# PROBLEM DETAILS
Print every line of the listing below, starting with the line that holds "sentAt, _ =>" and going on through the line that holds "Some (DecisionBadge (reason_text", both included, and print nothing else.

# DATASET ENTRIES

(* ===== verification/MailViews.v ===== *)
(** What the pages for mail show: the inbox of one agent
    (apps/web/app/agent/[did]/NexusInboxClient.tsx, over the state of
    AgentInbox.v) and the compose page (apps/web/app/compose/page.tsx, over those
    of Compose.v, ComposeHints.v and Llm.v), with the width of the agent inbox's
    list and the effect that asks for the first draft.

    A text of the interface is its key with its parameters; the colours are left
    out where a state stands for them. *)
From S2P Require Import Prelude Utf8 JsNumber Json JsDate A2A Effect Node Envelope ApiClient Browser WebKeystore WebApi Urls Views Llm Session Inbox Preview InboxView Compose ComposeHints AgentInbox Links.

Record Text := TextOf { t_key : jstr; t_params : list (jstr * jstr) }.
Definition text (k : string) : Text := TextOf (js k) [].
Definition keyed (prefix : string) (k : jstr) : Text := TextOf (js prefix ++ k) [].

(** A child of an element: a text of the interface, or one of the data. *)
Inductive Shown := Said (x : Text) | Data_ (s : jstr).

(** ** The inbox of an agent *)
Module AgentInboxView.
Import AgentList.

Record Agent := AgentOf { ag_did : jstr; ag_label : jstr; ag_unread_count : option Z }.

(** The agent switcher: its value and its options, unless there is one agent. *)
Definition option_label (a : Agent) : jstr :=
  let unread := default 0 (ag_unread_count a) in
  ag_label a ++ (if 0 <? unread then js " (" ++ dec_of_Z unread ++ js ")" else []).
Definition switcher (agents : list Agent) (did : jstr) : option (jstr * list (jstr * jstr)) :=
  if (1 <? length agents)%nat then Some (did, map (fun a => (ag_did a, option_label a)) agents) else None.

(** [agents.find((a) => a.did === did)]. *)
Definition currentAgent (agents : list Agent) (did : jstr) : option Agent := List.find (fun a => jeqb (ag_did a) did) agents.
Definition title (agents : list Agent) (did : jstr) : Shown :=
  match currentAgent agents did with Some a => Data_ (ag_label a) | None => Said (text "agentView.inboxTitle") end.
Definition activePath (did : jstr) : res jstr := enc ← encodeURIComponent did; Ok (js "/agent/" ++ enc).

(** The toolbar above the list. *)
Definition folder_options : list (jstr * Text) := map (fun f => (f, keyed "agentView.folder." f)) Address.VISIBLE_FOLDERS.
Definition status_options : list (jstr * Text) := [(js "all", text "agentView.status.all"); (js "unread", text "agentView.status.unread")].

Definition isFiltering (searchQuery : jstr) : bool := (0 <? length (trim searchQuery))%nat.

(** What the list asks the server for: the first fifty messages of the folder. *)
Definition messages_query (did : jstr) (a : Address.View) : WebApi.MessageListQuery :=
  WebApi.ListQuery did (Some (Address.status_name (Address.statusFilter a))) None (Some (Address.folder a)) None (Some (num 1)) (Some (num 50)).

(** What is said of the automatic reply. *)
Inductive Tone := Accepted | Declined | Neutral.
Inductive AutoBadge :=
| SentBadge (tooltip sentAt : Text)
| DecisionBadge (tooltip : option Text) (tone : Tone) (said : list Shown).

(** The lines of a row under its sender; [Unavailable]: its key is elsewhere. *)
Inductive RowBody :=
| Unavailable (badge subject preview : Text)
| Readable (subject preview : jstr) (badge : option AutoBadge).

Record RowView := RowViewOf { rv_id : jstr; rv_active : bool; rv_sender : jstr; rv_count : option nat; rv_time : jstr; rv_body : RowBody }.

Inductive ListPane :=
| NothingFound (said : Text)      (** with a button that clears the search *)
| NoThreads
| Rows (rows : list RowView).

Definition reason_text (reason : jstr) : Text := keyed "inbox.autoReply.reason." reason.

Section view.
Context `{Host, Locale, CaseMap}.
Variables (t : jstr -> jstr) (d : Data).

Definition keyKnownMissing (p : Page) (r : Row) : bool :=
  truthy_str (recipientDid r) && bool_decide (keyPresenceByDid p !! recipientDid r = Some false).

Definition present (o : option jstr) : option jstr := match o with Some ((_ :: _) as s) => Some s | _ => None end.

Definition auto_badge (r : Row) : option AutoBadge :=
  match present (autoReplySentAt r), present (autoReplyDecision r) with
  | Some sentAt, _ =>
    Some (SentBadge (text "inbox.autoReply.sentTooltip")
            (TextOf (js "inbox.autoReply.sentAt") [(js "time", Time.formatListTimestamp sentAt (locale d) (now d))]))
  | None, Some decision =>
    Some (DecisionBadge (reason_text <$> present (autoReplyReason r))
            (if jeqb decision (js "auto_accept") then Accepted else if jeqb decision (js "auto_decline") then Declined else Neutral)
            (Said (keyed "inbox.autoReply.decision." decision) ::
             match present (autoReplyReason r) with Some reason => [Data_ (js " · "); Said (reason_text reason)] | None => [] end))
  | None, None => None
  end.

Definition row_body (p : Page) (r : Row) : RowBody :=
  if keyKnownMissing p r
  then Unavailable (text "inbox.unavailableOnThisDeviceBadge") (text "inbox.unavailableOnThisDeviceSubject") (text "inbox.unavailableOnThisDevicePreview")
  else Readable (default (subject r) (subjectTextById p !! id r)) (preview r) (auto_badge r).

Definition row_view (p : Page) (r : Row) : RowView :=
  RowViewOf (id r) (match activeThread t d p with Some a => jeqb (id a) (id r) | None => false end) (sender r)
    (if (1 <? messageCount r)%nat then Some (messageCount r) else None) (time r) (row_body p r).

Definition hitCount (searchQuery : jstr) (p : Page) : option Text :=
  if isFiltering searchQuery
  then Some (TextOf (js "agentView.search.hits") [(js "count", dec_of_Z (Z.of_nat (length (filteredThreads t d searchQuery p))))])
  else None.

Definition list_pane (searchQuery : jstr) (p : Page) : ListPane :=
  match filteredThreads t d searchQuery p with
  | [] =>
    if isFiltering searchQuery then NothingFound (TextOf (js "agentView.search.empty") [(js "query", trim searchQuery)]) else NoThreads
  | l => Rows (map (row_view p) l)
  end.

(** The reader: the conversation of the open row, with its buttons. *)
Inductive Pane := Open (root : jstr) (actions : list Reader.Action) | NoBody.

Definition pane (p : Page) : Pane :=
  match activeThread t d p with
  | Some r =>
    Open (id r) ([Reader.Reply; Reader.AiDraftApprove; Reader.Forward]
                 ++ if truthy_str (senderDid r) && negb (Reader.knownContact d (senderDid r)) then [Reader.AddContact] else [])
  | None => NoBody
  end.

(** Where they lead. *)
Definition href (r : Row) (a : Reader.Action) : res jstr :=
  match a with
  | Reader.Reply => enc ← encodeURIComponent (id r); Ok (js "/compose?reply=" ++ enc)
  | Reader.AiDraftApprove => enc ← encodeURIComponent (id r); Ok (js "/compose?reply=" ++ enc ++ js "&ai=1")
  | Reader.Forward => enc ← encodeURIComponent (id r); Ok (js "/compose?forward=" ++ enc)
  | Reader.AddContact => enc ← encodeURIComponent (senderDid r); Ok (js "/contacts?add=" ++ enc)
  end.

(** The whole page; [failed]: the query for the messages, or marking one as read. *)
Record View := ViewOf {
  w_title : Shown; w_path : res jstr; w_switcher : option (jstr * list (jstr * jstr)); w_search : jstr; w_folder : jstr; w_status : jstr;
  w_hits : option Text; w_list : ListPane; w_reader : Pane; w_error : option Text
}.

Definition view (agents : list Agent) (did : jstr) (failed : bool) (a : Address.View) (p : Page) : View :=
  ViewOf (title agents did) (activePath did) (switcher agents did) (Address.searchQuery a) (Address.folder a)
    (Address.status_name (Address.statusFilter a)) (hitCount (Address.searchQuery a) p) (list_pane (Address.searchQuery a) p) (pane p)
    (if failed then Some (text "inbox.fetchError") else None).

End view.

(** The button that clears the search. *)
Definition clear (pathname : jstr) (a : Address.View) : Address.View := Address.on_search pathname [] a.

End AgentInboxView.

(** ** The width of its list

    [startResizeThread]: every press adds its own listeners until the button is
    released. *)
Module ThreadColumn.

Record Column := ColumnOf { threadWidth : Z; drags : list (Z * Z); resizing : bool }.
Definition mounted : Column := ColumnOf 380 [] false.

Definition press (clientX : Z) (c : Column) : Column := ColumnOf (threadWidth c) ((clientX, threadWidth c) :: drags c) true.

(** A pointer move reaches the listeners in the order they were added. *)
Definition move (clientX : Z) (c : Column) : Column :=
  ColumnOf (fold_right (fun d _ => Z.max 200 (Z.min 800 (d.2 + (clientX - d.1)))) (threadWidth c) (drags c)) (drags c) (resizing c).
Definition release (c : Column) : Column := match drags c with [] => c | _ => ColumnOf (threadWidth c) [] false end.

Inductive step : Column -> Column -> Prop :=
| pressed x c : step c (press x c)
| moved x c : step c (move x c)
| released c : step c (release c).

Inductive reachable : Column -> Prop :=
| at_mount : reachable mounted
| then_step c c' : reachable c -> step c c' -> reachable c'.

End ThreadColumn.

(** ** The compose page *)
Module ComposeView.
Import ComposeHints.

(** [n.toFixed(1)] of [bytes / unit], for a [unit] that is a power of two: the
    quotient is exact, and a tie goes up. *)
Definition tenths (bytes unit : Z) : Z := (20 * bytes + unit) / (2 * unit).
Definition to_fixed1 (bytes unit : Z) : jstr := dec_of_Z (tenths bytes unit / 10) ++ js "." ++ dec_of_Z (tenths bytes unit mod 10).
Definition formatBytes (bytes : Z) : jstr :=
  if bytes <? 1024 then dec_of_Z bytes ++ js " B"
  else if bytes <? 1024 * 1024 then to_fixed1 bytes 1024 ++ js " KB"
  else to_fixed1 bytes (1024 * 1024) ++ js " MB".

(** The subject the page starts with. *)
Definition initial_subject (mode : ComposeMode) : jstr := match mode with forward => js "Fwd: " | _ => [] end.

(** The effect that asks for the first draft: whether it was asked for, and
    whether this run asks. *)
Definition first_draft (o : Opening) (attempted bodyEdited loaded : bool) : bool * bool :=
  match op_mode o with
  | reply => if op_aiDraft o && negb attempted && negb bodyEdited && loaded then (true, true) else (attempted, false)
  | _ => (attempted, false)
  end.

Definition headerLabel (o : Opening) : Text :=
  match op_mode o with
  | reply => if op_aiDraft o then text "compose.aiDraftEdit" else text "compose.replyMessage"
  | forward => text "compose.forwardMessage"
  | new_message => text "compose.newMessage"
  end.

(** The id in the banner. *)
Definition context (o : Opening) : option jstr := match op_replyToId o with Some i => Some i | None => op_forwardFromId o end.

(** The status line: what a handler said, or why the form cannot be sent. *)
Definition pageStatus (status : option Status) (readiness : option jstr) : Status :=
  match status, readiness with
  | Some s, _ => s
  | None, Some m => StatusOf info m
  | None, None => StatusOf info (js "compose.infoE2E")
  end.

(** ** The draft's banner and its buttons *)

Definition tone_name (tone : option Draft.DraftTone) : jstr :=
  match tone with
  | None => js "default"
  | Some Draft.formal => js "formal" | Some Draft.casual => js "casual" | Some Draft.brief => js "brief" | Some Draft.detailed => js "detailed"
  end.
Definition tones : list (option Draft.DraftTone) := [None; Some Draft.formal; Some Draft.casual; Some Draft.brief; Some Draft.detailed].

Record Banner := BannerOf { bn_said : jstr; bn_tone : option Text; bn_warning : bool; bn_settings : bool }.

(** [None] while nothing happened; the tone is a parameter of the text. *)
Definition AIDraftBanner (status : DraftPage.DraftStatus) (error : option jstr) (tone : option Draft.DraftTone) : option Banner :=
  match status with
  | DraftPage.idle => None
  | DraftPage.no_key => Some (BannerOf (js "compose.aiDraftNoKey") None false true)
  | DraftPage.generating => Some (BannerOf (js "compose.aiDraftGenerating") None false false)
  | DraftPage.done_ =>
    Some match tone with
         | Some _ => BannerOf (js "compose.aiDraftDoneWithTone") (Some (keyed "compose.aiDraftTone." (tone_name tone))) true false
         | None => BannerOf (js "compose.aiDraftDone") None true false
         end
  | DraftPage.error =>
    Some (BannerOf (js "compose.aiDraftError." ++ match error with Some ((_ :: _) as e) => e | _ => js "api_error" end) None false false)
  end.

(** The buttons of the tones, each with its key and whether it is marked. *)
Record Toolbar := ToolbarOf { tb_tones : list (Text * bool); tb_disabled : bool; tb_editedHint : bool }.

# THE COMPLETED TASK
  | Some sentAt, _ =>
    Some (SentBadge (text "inbox.autoReply.sentTooltip")
            (TextOf (js "inbox.autoReply.sentAt") [(js "time", Time.formatListTimestamp sentAt (locale d) (now d))]))
  | None, Some decision =>
    Some (DecisionBadge (reason_text <$> present (autoReplyReason r))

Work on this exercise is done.